The thing about painting this much, is that it also gives me good time with Jesus. Painting. Singing. Talking with Jesus. Repeat.
One of my favourite worship leaders right now is Amanda Cook. I think she just sings out and captures some really powerful truth. So I’ve been listening to one of her songs this week, and it really captures something of where the mediations of my heart are just now.
You delight in showing mercy
And mercy triumphs over judgment.
My past embraced
My sin forgiven
I’m blameless in Your sight
My history rewritten
You delight in showing mercy
And mercy triumphs over judgment.
Oh Love, great Love
Fear cannot be found in You
And there will never be a day
You’re uncertain of the ones You choose
So I will wake
And spend my days
Living for the One who has raised me up
From death to life
From wrong to right
You’re making all things beautiful
I love the truth in those words. I just love it.
That the blood of Jesus has rewritten my history and that I am free to life for Him in this abandoned place of surrender. That my purpose is found there. To awake each day and live for Him. To spend my life with Him above all things. And in worship, I come back to the reflection that worship is our most natural state of being.
In worship, in connection with Jesus, in fellowship with Holy Spirit, in the embrace of Abba, I come alive. Because I was created to be in that connection and that fellowship and that embrace forever.
It’s also reminded me of this picture that God gave me a few years ago now. And I guess in making an old staircase beautiful, there has been a simple reminder of the fulfillment of this picture in my own life. That He who has never been uncertain about me has restored and is still restoring more than I could ask or imagine.
Let me share this picture with you again.
God often speaks to me through pictures or dreams, and over three years ago now, when things were particularly tough, I had this vision in what had been a long time of prayer and worship at my piano.
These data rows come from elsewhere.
(** C32: A block built from entries in the order of their keys has the estimated
    size, and its iterator is a cursor over exactly these entries: first, last,
    next and previous entry, and the first entry not before any key. *)
Theorem block_is_cursor kvs :
  1 <= interval -> entries_ok C kvs -> Forall (fun kv => valid kv.1) kvs ->
  exists b contents b' blk restarts num it pos,
    add_entries C interval kvs BlockBuilder_Reset = Ok tt b /\
    BlockBuilder_Finish b = Ok contents b' /\ CurrentSizeEstimate b = Z.of_nat (length contents) /\
    new_Block contents = Some blk /\ NewIterator blk = Some (BlockIterator restarts num it) /\
    cursor_over (Block_Iter C contents restarts num) C valid kvs pos /\ pos (length kvs) it.
Proof.
  intros Hi Hok Hv. destruct (add_entries_ok C interval Hi kvs Hok) as (b & offs & rs & E & HB).
  destruct Hok as (Hasc & Hroom & _).
  destruct (Finish_eq b kvs offs rs HB Hroom) as [b' Ef].
  destruct (reader_made b kvs offs rs HB Hroom) as (blk & it & Eb & Ei & Hend).
  eexists b, _, b', blk, _, _, it, _. split; [done|]. split; [exact Ef|].
  split; [by apply (CurrentSizeEstimate_eq b kvs offs rs HB)|]. split; [done|]. split; [done|].
  split; [by apply (block_cursor b kvs offs rs HB Hroom)|]. by apply cursor_pos_ge.
Qed.

End block.

(** ** Instances *)

Definition sample_entries_block : list (Slice * Slice) :=
  [([97; 98], [1]); ([97; 98; 99], []); ([98], [2; 3])].

Lemma sample_entries_ok : entries_ok BytewiseComparator sample_entries_block.
Proof.
  split; [|split].
  - intros i k v k' v' Hi Hj. destruct i as [|[|[|i]]]; try discriminate Hj;
      injection Hi as <- <-; injection Hj as <- <-; exists 1; done.
  - done.
  - repeat constructor; done.
Qed.

Lemma block_is_cursor_witness :
  exists b contents b' blk restarts num it pos,
    add_entries BytewiseComparator 2 sample_entries_block BlockBuilder_Reset = Ok tt b /\
    BlockBuilder_Finish b = Ok contents b' /\ CurrentSizeEstimate b = Z.of_nat (length contents) /\
    new_Block contents = Some blk /\ NewIterator blk = Some (BlockIterator restarts num it) /\
    cursor_over (Block_Iter BytewiseComparator contents restarts num) BytewiseComparator (@valid _ BytewiseComparator_laws)
      sample_entries_block pos /\ pos (length sample_entries_block) it.
Proof.
  apply (block_is_cursor BytewiseComparator 2 sample_entries_block).
  - done.
  - apply sample_entries_ok.
  - repeat constructor; done.
Defined.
I had been crying out to God for restoration and hope, and as He opened the eyes of my heart to see, I really-saw these images so clearly.
I was in His white-dazzling-throne-room.
I was dressed in a simple just-as-white robe.
I was about 8 years old.
And I was happy.
So, so happy.
My Heavenly Father sat in front of me, and I just ran and danced about His throne-room with a freedom and a joy, knowing that I was loved and knowing that was more-than-enough.
Abba called me to Him.
He gently knelt down in front of me and gave me a gift.
I knew it was important-to-His-Heart.
I knew it would be important to me.
He was so happy, and so gentle, and His ‘gladness’ just radiated from Him.
He took my small hands, and He placed into them, a tiny, origami, paper bird.
The detail was intricate, the colours were pastel-perfection, and the pattern was stunning.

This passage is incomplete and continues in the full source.